One bright morning in 08 I opened the door and saw a small yellow birdie on the feed. It was astonishingly beautiful. I wondered what it was. I was sure I haven't seen him before. It was an American Gold Finch. Was excited that my bird feed is getting famous. And then on I have sparrows, cardinals, finches , sparrows visiting my feed everyday.

Whenever the word or the bird finch, crosses my mind, I remember Darwin.
Here is some information on Darwin's theory of evolution.

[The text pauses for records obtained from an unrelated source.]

(* ===== verification/Terminal.v ===== *)
(** [runtime/src/terminal/types.rs], [status.rs], [context.rs] and [canvas/mod.rs]: what a
    terminal tells its viewers about itself, and when it is valid, with the controls of
    [network/mod.rs] that a viewer sends.

    A [u16], [u32] or [u64] is an [N]; a value built by the code keeps its width, and the
    frames of [Wire] write it at that width.  [uuid] is a library, and the limits of the
    protocol contract are written by the build, so both are parameters. *)

From S2P Require Import Prelude Utf.
Open Scope N_scope.

(** The size of a [String] in bytes. *)
Definition size_of (s : string) : N := N.of_nat (String.length s).

(** [char::is_control]. *)
Definition is_control (c : N) : bool := (c <? 32) || ((127 <=? c) && (c <? 160)).

Definition none_or {A} (f : A -> bool) (o : option A) : bool :=
  match o with Some a => f a | None => true end.

(** ** Numbers as bytes *)

Definition byte_of (n : N) : Byte.byte := default Byte.x00 (Byte.of_N (n mod 256)).

(** [to_be_bytes] of a number of [n] bytes. *)
Fixpoint be (n : nat) (v : N) : bytes :=
  match n with O => [] | S n => byte_of (v / 256 ^ N.of_nat n) :: be n v end.

(** [from_be_bytes] and [from_le_bytes]. *)
Definition of_be (l : bytes) : N := fold_left (fun v b => v * 256 + Byte.to_N b) l 0.
Definition of_le (l : bytes) : N := of_be (rev l).

(** [sha2] is a library. *)
Class Sha256 : Type := { sha256_of : bytes -> bytes }.

Lemma byte_of_N n : Byte.to_N (byte_of n) = n mod 256.
Proof.
  unfold byte_of. destruct (Byte.of_N (n mod 256)) as [b|] eqn:E; simpl.
  - by apply Byte.to_of_N_iff.
  - apply Byte.of_N_None_iff in E. pose proof (N.mod_lt n 256 ltac:(done)). lia.
Qed.

Lemma length_be n v : length (be n v) = n.
Proof. induction n; simpl; auto. Qed.

Lemma fold_be n v acc :
  fold_left (fun v b => v * 256 + Byte.to_N b) (be n v) acc
  = acc * 256 ^ N.of_nat n + v mod 256 ^ N.of_nat n.
Proof.
  revert acc. induction n as [|n IH]; intros acc; cbn [be fold_left].
  { rewrite N.pow_0_r, N.mod_1_r. lia. }
  rewrite IH, byte_of_N, Nat2N.inj_succ, N.pow_succ_r'.
  assert (0 < 256 ^ N.of_nat n) by (apply N.neq_0_lt_0, N.pow_nonzero; done).
  rewrite (N.mul_comm 256 (256 ^ _)), N.Div0.mod_mul_r. lia.
Qed.

Lemma of_be_be n v : v < 256 ^ N.of_nat n -> of_be (be n v) = v.
Proof. intros Hv. unfold of_be. rewrite fold_be, N.mod_small by done. lia. Qed.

http://anthro.palomar.edu/evolve/evolve_2.htm
Darwin identified 13 species of finches in the Galápagos Islands. This was puzzling since he knew of only one species of this bird on the mainland of South America, nearly 600 miles to the east, where they had all presumably originated. He observed that the Galápagos species differed from each other in beak size and shape. He also noted that the beak varieties were associated with diets based on different foods. He concluded that when the original South American finches reached the islands, they dispersed to different environments where they had to adapt to different conditions. Over many generations, they changed anatomically in ways that allowed them to get enough food and survive to reproduce.

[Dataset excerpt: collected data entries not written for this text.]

Definition decode_checkpoint (encoded : bytes) : Result WireError Checkpoint :=
if (len encoded <? CHECKPOINT_HEADER) || (SNAPSHOT_LIMIT <? len encoded)
then invalid "Checkpoint plaintext has invalid length."
else
schema ← read 4 0 encoded;
if negb (schema =? TERMINAL_CHECKPOINT_SCHEMA_VERSION)
then invalid "Unsupported terminal checkpoint schema."
else
console ← bit 4 "Invalid console state." encoded;
length ← read 4 5 encoded;
if (length =? 0) || (TERMINAL_SNAPSHOT_MAX_BYTES <? length)
|| (len encoded <? CHECKPOINT_HEADER + length)
|| (METADATA_LIMIT <? len encoded - CHECKPOINT_HEADER - length)
then invalid "Checkpoint length disagrees with envelope."
else
snapshot ← slice CHECKPOINT_HEADER (CHECKPOINT_HEADER + length) encoded;
checkpoint ← ok_or (Invalid "The snapshot is not valid.") (new_checkpoint snapshot console);
if CHECKPOINT_HEADER + length <? len encoded then
rest ← slice (CHECKPOINT_HEADER + length) (len encoded) encoded;
metadata ← decode_metadata rest;
Ok (MkCheckpoint (Some metadata) (k_size checkpoint) (k_cell checkpoint) (k_snapshot checkpoint)
(k_console checkpoint))
else Ok checkpoint.

(** [snapshot_parts]: the slices of [KEYFRAME_PART] bytes, with the number of turns that the
length gives. *)
Fixpoint parts (turns : nat) (packed : bytes) : list bytes :=
match turns with
| O => []
| S turns => if len packed =? 0 then []
else take (N.to_nat KEYFRAME_PART) packed :: parts turns (drop (N.to_nat KEYFRAME_PART) packed)
end.

Definition snapshot_parts (checkpoint : Checkpoint) : Result WireError (list bytes) :=
encoded ← encode_checkpoint checkpoint;
packed ← pack encoded SNAPSHOT_LEVEL;
Ok (parts (length packed) packed).

(** [wire::snapshot]. *)
Definition snapshot (packed : bytes) : Result WireError Checkpoint :=
encoded ← unpack packed SNAPSHOT_LIMIT; decode_checkpoint encoded.
End wire.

Darwin came to understand that any population consists of individuals that are all slightly different from one another. Those individuals having a variation that gives them an advantage in staying alive long enough to successfully reproduce are the ones that pass on their traits more frequently to the next generation. Subsequently, their traits become more common and the population evolves. Darwin called this "descent with modification." The Galápagos finches provide an excellent example of this process. Among the birds that ended up in arid environments, the ones with beaks better suited for eating cactus got more food. As a result, they were in better condition to mate. Similarly, those with beak shapes that were better suited to getting nectar from flowers or eating hard seeds in other environments were at an advantage there. In a very real sense, nature selected the best adapted varieties to survive and to reproduce. This process has come to be known as natural selection. Darwin did not believe that the environment was producing the variation within the finch populations. He correctly thought that the variation already existed and that nature just selected for the most suitable beak shape and against less useful ones. By the late 1860's, Darwin came to describe this process as the "survival of the fittest." This is very different from Lamarck's incorrect idea that the environment altered the shape of individuals and that these acquired changes were then inherited.

People started believing in Lamarckian theories recently with the latest developments in genetics and with the completion of human genome project (Survival of the sickest - Dr.Shroan Moalem).